Pfizer Inc has started early-stage human trials of a new oral drug that could be administered to patients as soon as they show symptoms of COVID-19 infection.
Pfizer started trials for COVID-19 pill
According to the drugmaker, the antiviral candidate manifested 'potent' efficacy against the coronavirus in lab trials, which developed the first approved COVID-19 vaccine in the US with Germany's BioNTech SE. Pfizer's candidate, known as PF-07321332, which belongs to the protease inhibitor family of drugs. The COVID-19 pill will prevent the virus from replicating itself within human cells by inhibiting an enzyme used by the virus, as per Daily Mail.
According to the firm, protease inhibitors have been useful in treating other viral infections such as HIV and hepatitis C virus, both individually and in combination with other antivirals. Since currently marketed therapeutics that function along the same lines has not identified any safety issues, Pfizer claims this class of molecules could provide well-tolerated treatments against COVID-19.
In a statement, Pfizer's chief scientific officer, Mikael Dolsten, said, "Tackling the COVID-19 pandemic involves both prevention through vaccination and targeted medication for those who contract the virus." He added that given how SARS-CoV-2 is mutating and COVID-19's global effects, it appears possible that access to therapeutic solutions will be crucial both now and after the pandemic.
The Phase I trial is a randomized, double-blind study in which certain volunteers will receive the COVID-19 pill and others will receive a placebo, with neither the researchers nor the volunteers know which pill they will take. The company will go on to Phase II and recruit many patients if the findings indicate the drug is safe and successful.
It's still unknown how long the drug would last or how many days people would take the pill every day or week. In an early-stage experiment in hospitalized COVID-19 patients, the firm also tests an intravenously administered antiviral candidate.
Pfizer's candidate is in the same state of development as two other oral antiviral drugs in mid-stage trials: one from Merck & Co and Ridgeback Bio, and the other from Roche Holding and Atea Pharmaceuticals. Remdesivir, a drug developed by Gilead Sciences, is officially approved by the US Food and Drug Administration (FDA) for COVID-19 treatment.
However, the FDA has approved two combination drugs, one from Eli Lilly and the other from Regeneron, for emergency use. Pfizer plans to use the mRNA technologies that contributed to its COVID-19 shot to develop new vaccines, says the company's statement regarding the pill.
Pfizer Chief Executive Officer Albert Bourla told The Wall Street Journal, "There is a technology that has shown significant impact and dramatic potential. Because of our size and experience, we are the most positioned firm right now to move it to the next level."

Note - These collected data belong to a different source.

Lemma elem_of_uniq (xs : list string) (x : string) : x ∈ uniq xs <-> x ∈ xs.
Proof.
  induction xs as [|y xs IH] using rev_ind; [done|].
  rewrite uniq_snoc. destruct (decide (y ∈ uniq xs)) as [Hin|Hout].
  - rewrite IH, elem_of_app, list_elem_of_singleton. split; [auto|].
    intros [H | ->]; [done | by apply IH].
  - by rewrite !elem_of_app, IH.
Qed.

Lemma NoDup_uniq (xs : list string) : NoDup (uniq xs).
Proof.
  induction xs as [|y xs IH] using rev_ind; [constructor|].
  rewrite uniq_snoc. destruct (decide (y ∈ uniq xs)) as [Hin|Hout]; [done|].
  apply NoDup_app. split; [done|]. split; [|apply NoDup_singleton].
  intros x Hx ->%list_elem_of_singleton. done.
Qed.




(** ** The end of the quiz *)



(** ** The input pad *)

Lemma dropLast_append_char (s : string) (c : ascii) :
  dropLast (s +:+ String c EmptyString) = s.
Proof.
  induction s as [|c' s IH]; [reflexivity|].
  change (String c' s +:+ String c EmptyString) with (String c' (s +:+ String c EmptyString)).
  cbn [dropLast]. rewrite IH. destruct s; reflexivity.
Qed.

Lemma length_dropLast (s : string) :
  String.length (dropLast s) = Nat.pred (String.length s).
Proof.
  induction s as [|c s IH]; [reflexivity|].
  cbn [dropLast]. destruct s as [|c' s]; [reflexivity|].
  cbn [String.length]. rewrite IH. reflexivity.
Qed.

(** [X10] Backspace undoes the last key: after a dot or a dash it gives
    back the state before the key; on an empty buffer it changes
    nothing; otherwise it shortens the buffer by one character and
    touches nothing else. *)
Theorem backspace_undoes_a_key (st : State) :
  backspaceInput (addDot st) = st
  /\ backspaceInput (addDash st) = st
  /\ (morseInput st = "" -> backspaceInput st = st)
  /\ String.length (morseInput (backspaceInput st))
     = Nat.pred (String.length (morseInput st))
  /\ questions (backspaceInput st) = questions st
  /\ currentQuestionIndex (backspaceInput st) = currentQuestionIndex st
  /\ userProgress (backspaceInput st) = userProgress st
  /\ questionStartTime (backspaceInput st) = questionStartTime st.
Proof.
  split; [|split; [|split; [|split]]].
  - destruct st. unfold backspaceInput, addDot. simpl. by rewrite dropLast_append_char.
  - destruct st. unfold backspaceInput, addDash. simpl. by rewrite dropLast_append_char.
  - destruct st. simpl. intros ->. reflexivity.
  - apply length_dropLast.
  - done.
Qed.


Lemma backspace_undoes_a_key_witness : backspaceInput initialState = initialState.
Proof.
  apply (proj1 (proj2 (proj2 (backspace_undoes_a_key initialState)))). reflexivity.
Defined.

(** ** A failed load *)

(** [X11] When the question query fails or yields no data, or the answer
    query fails, the load shows the "Failed to load questions." toast and
    only clears the loading flag: questions, index, progress, buffer and
    start time stay as they were. From a state without questions, as the
    initial one, the component then renders nothing, and a submission
    writes nothing. *)
Theorem failed_load_shows_nothing (questionsResponse : Response (list Question))
    (answersResponse : Response (list UserAnswer)) (now : Z) (st : State) :
  questionsResponse = Failure \/ questionsResponse = Data None \/ answersResponse = Failure ->
  let result := fetchQuestionsAndProgress questionsResponse answersResponse now st in
  snd result = [ShowToast LoadFailed]
  /\ loading (fst result) = false
  /\ questions (fst result) = questions st
  /\ currentQuestionIndex (fst result) = currentQuestionIndex st
  /\ userProgress (fst result) = userProgress st
  /\ morseInput (fst result) = morseInput st
  /\ questionStartTime (fst result) = questionStartTime st
  /\ (questions st = [] -> currentQuestionIndex st = 0 ->
      render (fst result) = Return Blank
      /\ forall env st' effects,
           handleSubmit env (fst result) = Return (st', effects) -> writes effects = []).
Proof.
  intros Hfail result.
  assert (result
          = ({| questions := questions st;
                currentQuestionIndex := currentQuestionIndex st;
                morseInput := morseInput st;
                questionStartTime := questionStartTime st;
                userProgress := userProgress st;
                loading := false |}, [ShowToast LoadFailed])) as ->.
  { subst result. unfold fetchQuestionsAndProgress.
    destruct Hfail as [-> | [-> | ->]]; [done | done |].
    by destruct questionsResponse as [[qs|]|]. }
  simpl. do 7 (split; [done|]).
  intros Hnil Hidx. split.
  - unfold render, canAccessQuestion. simpl. rewrite Hidx, Hnil. reflexivity.
  - intros env st' effects. unfold handleSubmit. simpl. rewrite Hnil. simpl.
    destruct (String.eqb (trim (morseInput st)) ""); [by intros [= <- <-]|].
    destruct (questionStartTime st); [|by intros [= <- <-]].
    destruct (user env); by intros [= <- <-].
Qed.

Lemma failed_load_shows_nothing_witness :
  render (fst (fetchQuestionsAndProgress Failure (Data None) 5 initialState)) = Return Blank.
Proof.
  refine (proj1 (proj2 (proj2 (proj2 (proj2 (proj2 (proj2 (proj2
            (failed_load_shows_nothing Failure (Data None) 5 initialState _)))))))
            eq_refl eq_refl)).
  by left.
Defined.

End CompetitionMore.

(** * Further properties of the leaderboard *)

Module NavbarMore.
Import Navbar NavbarProofs.

(** ** Reading the whole table *)

Lemma tableStore_page (rows : list AnswerRow) (page : nat) :
  tableStore rows (page * PAGE_SIZE) ((page + 1) * PAGE_SIZE - 1)
  = BatchData (Some (take PAGE_SIZE (drop (page * PAGE_SIZE) rows))).
Proof.
  unfold tableStore. do 3 f_equal. unfold PAGE_SIZE. lia.
Qed.

Lemma fetchAll_table (rows : list AnswerRow) (fuel page : nat) (allAnswers : list AnswerRow) :
  (length rows - page * PAGE_SIZE < fuel * PAGE_SIZE)%nat ->
  fetchAll (tableStore rows) fuel page allAnswers
  = Some (allAnswers ++ drop (page * PAGE_SIZE) rows).
Proof.
  revert page allAnswers. induction fuel as [|fuel IH]; intros page allAnswers Hfuel;
    [simpl in Hfuel; lia|].
  cbn [fetchAll]. rewrite tableStore_page.
  assert (length (take PAGE_SIZE (drop (page * PAGE_SIZE) rows))
          = (PAGE_SIZE `min` (length rows - page * PAGE_SIZE))%nat) as Hlen
    by (by rewrite length_take, length_drop).
  unfold PAGE_SIZE in *.
  destruct (Nat.ltb_spec 0 (length (take 100 (drop (page * 100) rows)))) as [Hpos|Hzero].
  - destruct (Nat.ltb_spec (length (take 100 (drop (page * 100) rows))) 100)
      as [Hshort|Hfull].
    + rewrite take_ge by (rewrite length_drop; lia). done.
    + rewrite IH by lia.
      rewrite <- app_assoc. f_equal. f_equal.
      replace (S page * 100)%nat with (page * 100 + 100)%nat by lia.
      rewrite <- drop_drop. by rewrite take_drop.
  - rewrite drop_ge by lia. by rewrite app_nil_r.
Qed.

(** [X12] Against a store that serves a fixed table slice by slice, the
    paginated read ends and returns all the rows of the table in order,
    whatever the size of the table (also a multiple of the page size, or
    no row at all), and the call sets the leaderboard computed from all
    of them without a timer. *)
Theorem pagination_reads_the_whole_table (rows : list AnswerRow) (fuel : nat) :
  (length rows < fuel * PAGE_SIZE)%nat ->
  fetchAll (tableStore rows) fuel 0 [] = Some rows
  /\ forall (st : State) (scores : list (string * UserData)),
       aggregate rows = Return scores ->
       loadLeaderboard (fun _ => tableStore rows) fuel 0 st
       = Some ({| leaderboard := leaderboardData scores;
                  isLeaderboardLoading := true;
                  leaderboardError := None |}, []).
Proof.
  intros Hfuel.
  assert (fetchAll (tableStore rows) fuel 0 [] = Some rows) as Hread.
  { rewrite fetchAll_table by lia. done. }
  split; [exact Hread|].
  intros st scores Hagg. rewrite loadLeaderboard_unfold. unfold attempt.
  rewrite Hread, Hagg. reflexivity.
Qed.

Lemma pagination_reads_the_whole_table_witness :
  fetchAll (tableStore fastThenSlow) 1 0 [] = Some fastThenSlow.
Proof.
  apply (pagination_reads_the_whole_table fastThenSlow 1). vm_compute. lia.
Defined.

Pfizer uses the same technology common in treating HIV
Pfizer, the manufacturer of the most commonly used COVID-19 vaccine in the United States, is researching a new COVID-19 pill-based treatment using the same class of drug used to treat HIV, Newsweek reported. In test-tube tests, the drug showed efficacy against the virus that causes COVID-19, as well as other forms of coronaviruses, increasing the likelihood of "potential use to counter possible coronavirus risks," according to the company.
Dolsten praised both the oral drug and the company's recently developed experimental protease inhibitor therapy, which is now in phase 1b trials and is expected to be given intravenously to hospitalized COVID-19 patients. Two separate methods, Dolsten said, have the ability to develop an end-to-end treatment paradigm that enhances vaccination in situations where disease persists.

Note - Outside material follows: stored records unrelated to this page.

(** * A dice-rerolling game and its policy-iteration agent

    Shallow embedding of [src/game/dice_game.py] (class [DiceGame]),
    [src/agent/dice_game_agent.py] (class [DiceGameAgent]) and the
    function [play] of [src/main.py].

    Conventions of the embedding:
    - a Python [int] is a [Z]; a NumPy fixed-width integer is a [Z] with
      the wrap-around of its width written out ([intc] for [np.intc],
      [int64] for the default integer of [np.unique] and [np.sum]);
    - a Python [float] / NumPy [float64] is an exact rational [Qc]:
      rounding, infinities and NaN are not modelled;
    - a tuple of dice values (a state) is a [list Z], a tuple of held
      indices (an action) is a [list nat];
    - a Python [dict] is a [gmap]; a failed lookup ([KeyError],
      [IndexError]), a raised [ValueError] and the [OverflowError] of an
      integer that does not fit the type it is converted to are explicit
      results. *)

From Stdlib Require Import ZArith QArith Qcanon Lia List Permutation Sorted.
From stdpp Require Import base option list sorting numbers countable gmap.

Local Open Scope Z_scope.

(** ** Machine integers *)

Module MachineInt.

(** Two's-complement wrap-around of a signed [w]-bit integer. *)
Definition wrap (w : Z) (z : Z) : Z :=
  (z + 2 ^ (w - 1)) mod 2 ^ w - 2 ^ (w - 1).

Definition in_range (w : Z) (z : Z) : Prop :=
  - 2 ^ (w - 1) <= z < 2 ^ (w - 1).

(** [np.intc]: the C [int], 32 bits. *)
Definition intc : Z -> Z := wrap 32.
(** The default NumPy integer ([np.int64]). *)
Definition int64 : Z -> Z := wrap 64.

#[export] Instance in_range_dec w z : Decision (in_range w z).
Proof. unfold in_range. apply _. Defined.

End MachineInt.
Export MachineInt.

(** ** The pieces of [itertools] and NumPy the game uses *)

Module PyLib.

(** [itertools.combinations_with_replacement(iterable, r)]: the
    [r]-length tuples of elements of the iterable, repetition allowed,
    in lexicographic order of positions. *)
Fixpoint combinations_with_replacement {A} (pool : list A) : nat -> list (list A) :=
  match pool with
  | [] => fun r => match r with O => [[]] | S _ => [] end
  | x :: rest =>
      fix from_x (r : nat) : list (list A) :=
        match r with
        | O => [[]]
        | S r' => map (cons x) (from_x r')
                    ++ combinations_with_replacement rest (S r')
        end
  end.

(** [itertools.combinations(iterable, r)]: the [r]-length subsequences,
    in lexicographic order of positions. *)
Fixpoint combinations {A} (pool : list A) (r : nat) : list (list A) :=
  match r, pool with
  | O, _ => [[]]
  | S _, [] => []
  | S r', x :: rest => map (cons x) (combinations rest r') ++ combinations rest r
  end.

(** Run lengths of a list: what [np.unique(..., return_counts=True)]
    reads off the sorted array. *)
Fixpoint run_lengths (xs : list Z) : list (Z * nat) :=
  match xs with
  | [] => []
  | x :: rest =>
      match run_lengths rest with
      | (y, c) :: runs =>
          if decide (x = y) then (y, S c) :: runs else (x, 1%nat) :: (y, c) :: runs
      | [] => [(x, 1%nat)]
      end
  end.

(** [np.sort] on a one-dimensional integer array. *)
Definition np_sort (xs : list Z) : list Z := merge_sort Z.le xs.

(** [np.unique(xs, return_counts=True)], as the list of
    (unique value, count) pairs, unique values ascending. *)
Definition np_unique (xs : list Z) : list (Z * nat) := run_lengths (np_sort xs).

(** [np.sum] over a 64-bit integer array: the accumulator wraps. *)
Definition np_sum (xs : list Z) : Z := foldl (fun acc x => int64 (acc + x)) 0 xs.

(** [np.bincount(idx, minlength=n)]: entry [j] counts the occurrences
    of [j]; the result has [max(n, max(idx) + 1)] entries. *)
Definition np_bincount (minlength : nat) (idx : list nat) : list nat :=
  let len := match idx with
             | [] => minlength
             | _ => Nat.max minlength (S (list_max idx))
             end in
  map (fun j => count_occ Nat.eq_dec idx j) (seq 0 len).

(** Boolean-mask selection [arr[mask]]. *)
Fixpoint np_select {A} (mask : list bool) (arr : list A) : list A :=
  match mask, arr with
  | b :: mask', x :: arr' =>
      if b then x :: np_select mask' arr' else np_select mask' arr'
  | _, _ => []
  end.

(** Boolean-mask assignment [arr[mask] = new] into an [np.intc] array:
    the masked positions take the elements of [new] in order, cast to
    [intc]. *)
Fixpoint np_assign (mask : list bool) (arr new : list Z) : list Z :=
  match mask, arr with
  | b :: mask', x :: arr' =>
      if b then
        match new with
        | y :: new' => intc y :: np_assign mask' arr' new'
        | [] => x :: np_assign mask' arr' []
        end
      else x :: np_assign mask' arr' new
  | _, _ => arr
  end.

(** A dict comprehension [{k: v for k, v in pairs}] added to [d]: a
    later pair overwrites an earlier one with the same key. *)
Definition dict_of_pairs (d : gmap Z Z) (pairs : list (Z * Z)) : gmap Z Z :=
  foldl (fun d kv => <[kv.1 := kv.2]> d) d pairs.

(** Rationals standing for floats. *)
Fixpoint Qc_of_nat (n : nat) : Qc :=
  match n with O => 0%Qc | S n' => (1 + Qc_of_nat n')%Qc end.

Fixpoint Qc_fact (n : nat) : Qc :=
  match n with O => 1%Qc | S n' => (Qc_of_nat n * Qc_fact n')%Qc end.

Definition Qc_sum (xs : list Qc) : Qc := foldr Qcplus 0%Qc xs.
Definition Qc_prod (xs : list Qc) : Qc := foldr Qcmult 1%Qc xs.

Definition Qc_abs (x : Qc) : Qc := if decide (x < 0)%Qc then (- x)%Qc else x.
Definition Qc_max (x y : Qc) : Qc := if decide (x < y)%Qc then y else x.

(** The multinomial probability mass
    [n! / (x_1! ... x_m!) * p_1^x_1 ... p_m^x_m] of the counts [x] when
    they add up to [n], and [0] otherwise. *)
Definition multinomial_formula (x : list nat) (n : nat) (p : list Qc) : Qc :=
  if decide (list_sum x = n) then
    (Qc_fact n / Qc_prod (map Qc_fact x)
     * Qc_prod (zip_with (fun pj xj => pj ^ xj) p x))%Qc
  else 0%Qc.

(** How [scipy.stats.multinomial] reads its parameter [p]: the last
    entry is replaced by one minus the sum of the others, so a list
    that adds up to 1 is read as it is. *)
Definition scipy_p (p : list Qc) : list Qc :=
  match p with
  | [] => []
  | _ => removelast p ++ [(1 - Qc_sum (removelast p))%Qc]
  end.

(** [scipy.stats.multinomial.pmf(x, n, p)]: the multinomial formula on
    [p] as scipy reads it. Where scipy answers NaN (an entry of that
    vector below 0 or above 1) the embedding has no counterpart and
    keeps the formula; what is proved about the probabilities assumes
    biases that are a probability vector. *)
Definition multinomial_pmf (x : list nat) (n : nat) (p : list Qc) : Qc :=
  multinomial_formula x n (scipy_p p).

(** A bias list as the data model has it: non-negative weights that add
    up to 1. *)
Definition probability_vector (p : list Qc) : Prop :=
  Forall (fun pj => (0 <= pj)%Qc) p /\ Qc_sum p = 1%Qc.

#[export] Instance probability_vector_dec p : Decision (probability_vector p).
Proof. unfold probability_vector. apply _. Defined.

(** What [np.random.choice(a, p=p)] accepts as [p]: no negative entry,
    and a sum no further from 1 than [sqrt(eps)], which is [2 ^ -26]
    for [float64]. *)
Definition choice_tolerance : Qc := Q2Qc (1 # 67108864).

Definition choice_accepts (p : list Qc) : Prop :=
  Forall (fun pj => (0 <= pj)%Qc) p
  /\ (Qc_abs (Qc_sum p - 1) <= choice_tolerance)%Qc.

#[export] Instance choice_accepts_dec p : Decision (choice_accepts p).
Proof. unfold choice_accepts. apply _. Defined.

End PyLib.
Export PyLib.

(** ** Exceptions *)

Module Exn.

Inductive exn := ValueError | KeyError | IndexError | OverflowError.

Inductive result (A : Type) :=
| Ok (a : A)
| Raise (e : exn).
Arguments Ok {A} a.
Arguments Raise {A} e.

Definition bind {A B} (m : result A) (k : A -> result B) : result B :=
  match m with
  | Ok a => k a
  | Raise e => Raise e
  end.

(** A dictionary or list lookup that raises [e] when the key is missing. *)
Definition lookup_or {A} (e : exn) (o : option A) : result A :=
  match o with
  | Some a => Ok a
  | None => Raise e
  end.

Although none of the vaccines have 100% defense against the virus, they have been shown to decrease infections and avoid hospitalizations and death. While both Pfizer and Moderna are researching booster shots or alternative versions of vaccines to tackle emerging strains, treatment alternatives could help reduce questions raised by the fact that some of the mutations now circulating the world have demonstrated a small degree of resistance to the vaccines.